(Source records)
BEGIN

(** * Disaster Response Coordination Platform: enrichment resolution and delivery

    A shallow embedding of the backend's cache helpers, geocoding and
    image-verification routes, relevance scorer, socket handlers and
    authentication middleware, with the properties stated about them.

    Conventions.
    - JavaScript strings are Rocq [string]s, read as sequences of 8-bit
      characters; case mapping and white space are those of the ASCII range.
    - JavaScript numbers are exact: integers are [Z], other numbers [Q].
    - Time is the millisecond count of [Date.now()], a [Z]; the clock stands
      still while one request is handled and moves between requests.
    - The fields of a request body are strings or missing, as the frontend
      sends them.
    - Calls to the logger are left out. *)

From Stdlib Require Import ZArith QArith Qround Lqa Lia List Ascii String Bool.
From stdpp Require Import gmap strings list fin_maps.

Local Open Scope string_scope.

(* ===================================================================== *)
(** ** JavaScript string primitives used by the backend *)
(* ===================================================================== *)

Module JsString.

Definition code (c : ascii) : nat := nat_of_ascii c.

Definition is_upper (c : ascii) : bool := (65 <=? code c)%nat && (code c <=? 90)%nat.
Definition is_lower (c : ascii) : bool := (97 <=? code c)%nat && (code c <=? 122)%nat.

(** [\s] of a regular expression and the characters removed by [trim]. *)
Definition is_space (c : ascii) : bool :=
  ((9 <=? code c)%nat && (code c <=? 13)%nat) || (code c =? 32)%nat.

Definition lower_char (c : ascii) : ascii :=
  if is_upper c then ascii_of_nat (code c + 32) else c.
Definition upper_char (c : ascii) : ascii :=
  if is_lower c then ascii_of_nat (code c - 32) else c.

(** [s.toLowerCase()] *)
Fixpoint toLowerCase (s : string) : string :=
  match s with
  | EmptyString => EmptyString
  | String c s' => String (lower_char c) (toLowerCase s')
  end.

(** [s.includes(p)]: [p] occurs in [s] at some offset. *)
Fixpoint includes (s p : string) : bool :=
  String.prefix p s ||
  match s with
  | EmptyString => false
  | String _ s' => includes s' p
  end.

Fixpoint skip (n : nat) (s : string) : string :=
  match n, s with
  | O, _ => s
  | S _, EmptyString => EmptyString
  | S n', String _ s' => skip n' s'
  end.

(** [s.replace(pat, rep)] with a string pattern: only the first occurrence
    is replaced.  The replacement is inserted literally (the backend only
    ever passes the empty string). *)
Fixpoint replace (pat rep s : string) : string :=
  if String.prefix pat s then rep ++ skip (String.length pat) s
  else match s with
       | EmptyString => EmptyString
       | String c s' => String c (replace pat rep s')
       end.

END

* WHAT NEEDS TO BE DONE
Output the records above exactly, from their first line through the line that contains "S _, EmptyString => EmptyString", and add nothing.

* EXERCISE ANSWER
(** * Disaster Response Coordination Platform: enrichment resolution and delivery

    A shallow embedding of the backend's cache helpers, geocoding and
    image-verification routes, relevance scorer, socket handlers and
    authentication middleware, with the properties stated about them.

    Conventions.
    - JavaScript strings are Rocq [string]s, read as sequences of 8-bit
      characters; case mapping and white space are those of the ASCII range.
    - JavaScript numbers are exact: integers are [Z], other numbers [Q].
    - Time is the millisecond count of [Date.now()], a [Z]; the clock stands
      still while one request is handled and moves between requests.
    - The fields of a request body are strings or missing, as the frontend
      sends them.
    - Calls to the logger are left out. *)

From Stdlib Require Import ZArith QArith Qround Lqa Lia List Ascii String Bool.
From stdpp Require Import gmap strings list fin_maps.

Local Open Scope string_scope.

(* ===================================================================== *)
(** ** JavaScript string primitives used by the backend *)
(* ===================================================================== *)

Module JsString.

Definition code (c : ascii) : nat := nat_of_ascii c.

Definition is_upper (c : ascii) : bool := (65 <=? code c)%nat && (code c <=? 90)%nat.
Definition is_lower (c : ascii) : bool := (97 <=? code c)%nat && (code c <=? 122)%nat.

(** [\s] of a regular expression and the characters removed by [trim]. *)
Definition is_space (c : ascii) : bool :=
  ((9 <=? code c)%nat && (code c <=? 13)%nat) || (code c =? 32)%nat.

Definition lower_char (c : ascii) : ascii :=
  if is_upper c then ascii_of_nat (code c + 32) else c.
Definition upper_char (c : ascii) : ascii :=
  if is_lower c then ascii_of_nat (code c - 32) else c.

(** [s.toLowerCase()] *)
Fixpoint toLowerCase (s : string) : string :=
  match s with
  | EmptyString => EmptyString
  | String c s' => String (lower_char c) (toLowerCase s')
  end.

(** [s.includes(p)]: [p] occurs in [s] at some offset. *)
Fixpoint includes (s p : string) : bool :=
  String.prefix p s ||
  match s with
  | EmptyString => false
  | String _ s' => includes s' p
  end.

Fixpoint skip (n : nat) (s : string) : string :=
  match n, s with
  | O, _ => s
  | S _, EmptyString => EmptyString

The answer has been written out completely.